Ces problèmes pèsent aussi lourd sur le moral des bénévoles, qui voient leur engagement remis en cause par des questions financières. "On ne le vit pas bien du tout, admet Catherine Fillon. C'est un crève-cœur pour tous les bénévoles qui tiennent à cette activité parce qu'ils en mesurent sur le terrain le caractère vital."

"Il y a eu un moment où on a pu se dire qu'on pourrait renvoyer les étudiants vers d'autres structures si la nôtre ne peut pas faire face. Mais si toutes les autres structures sont impactées, on ne va pouvoir les renvoyer vers personne."

Catherine Fillon, fondatrice du CSE Lyon

à franceinfo

Face à l'absence de soutien de l'Etat, l'espoir d'un "sursaut citoyen"

Du côté des associations qui luttent contre la précarité étudiante, on espère encore que l'exécutif prenne enfin la mesure du problème. "C'est la responsabilité de la puissance publique de soutenir cette aide alimentaire aux étudiants", estime Julien Meimon.
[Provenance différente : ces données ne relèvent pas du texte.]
(* ===== verification/Mlfq.v ===== *)
(** * Mlfq

    src/src/scheduler_mlfq.c: the multi-level feedback queue scheduler.  Eight
    queues of tasks are threaded through [next]; a task that used its quantum
    moves one queue down, and every [boost_period] ticks all tasks move back to
    queue 0.  The representation predicate relates the pointers to one list of
    tasks per queue, on which the abstract operations are stated. *)
From S2P Require Import Prelude Links Task.

(** ** Data *)
Definition MLFQ_QUEUE_COUNT : nat := 8.

Record mlfq_queue_t : Type := MlfqQueue {
  head : ptr;
  tail : ptr;
  time_quantum : Z;
  q_count : Z
}.

Definition set_head (v : ptr) (x : mlfq_queue_t) : mlfq_queue_t := {|
  head := v; tail := tail x; time_quantum := time_quantum x;
  q_count := q_count x |}.
Definition set_tail (v : ptr) (x : mlfq_queue_t) : mlfq_queue_t := {|
  head := head x; tail := v; time_quantum := time_quantum x;
  q_count := q_count x |}.
Definition set_q_count (v : Z) (x : mlfq_queue_t) : mlfq_queue_t := {|
  head := head x; tail := tail x; time_quantum := time_quantum x;
  q_count := v |}.

Record mlfq_params_t : Type := MlfqParams {
  current_queue : Z;
  mq_time_slice : Z;
  boost_ticks : Z
}.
Et Catherine Fillon abonde : "Ce qui manque, c'est une politique publique en matière de logement étudiant. L'alimentation est une variable d'ajustement sur un budget. À Lyon, pour un placard à balais, il n'y a rien à moins de 500 ou 600 euros. Il faut une prise de conscience de la cherté des loyers."

Mais, d'une association à l'autre, on en appelle aussi au secteur privé. Du côté de Linkee, "il nous manque un soutien du secteur privé parce qu'on récupère des invendus alimentaires. Beaucoup de professionnels de l'alimentaire ont des surplus et peuvent nous les confier. Nous, on a la logistique pour les prendre en charge", assure Julien Meimon.

Et puis, face au constat d'un Etat souvent absent, chacun espère que, malgré l'inflation qui grignote partout le budget des Français, le public restera généreux. Jean-Charles Fombonne de la SPA espère un maintien des dons du public, Yann Manzi d'Utopia56, lui, souhaite un "sursaut citoyen". "C'est aussi une politique de ne pas mettre les moyens qu'il faut sur les plus vulnérables. L'Etat, je n'attends rien d'eux, fustige-t-il. Jusqu'où l'Etat va abandonner les citoyens, les ONG, les associations à être obligés de quémander pour avoir des fonds pour nourrir les plus pauvres d'entre nous ? C'est quand même le travail de l'Etat d'essayer de mettre à l'abri sa population avec un logement et qu'on puisse se nourrir décemment."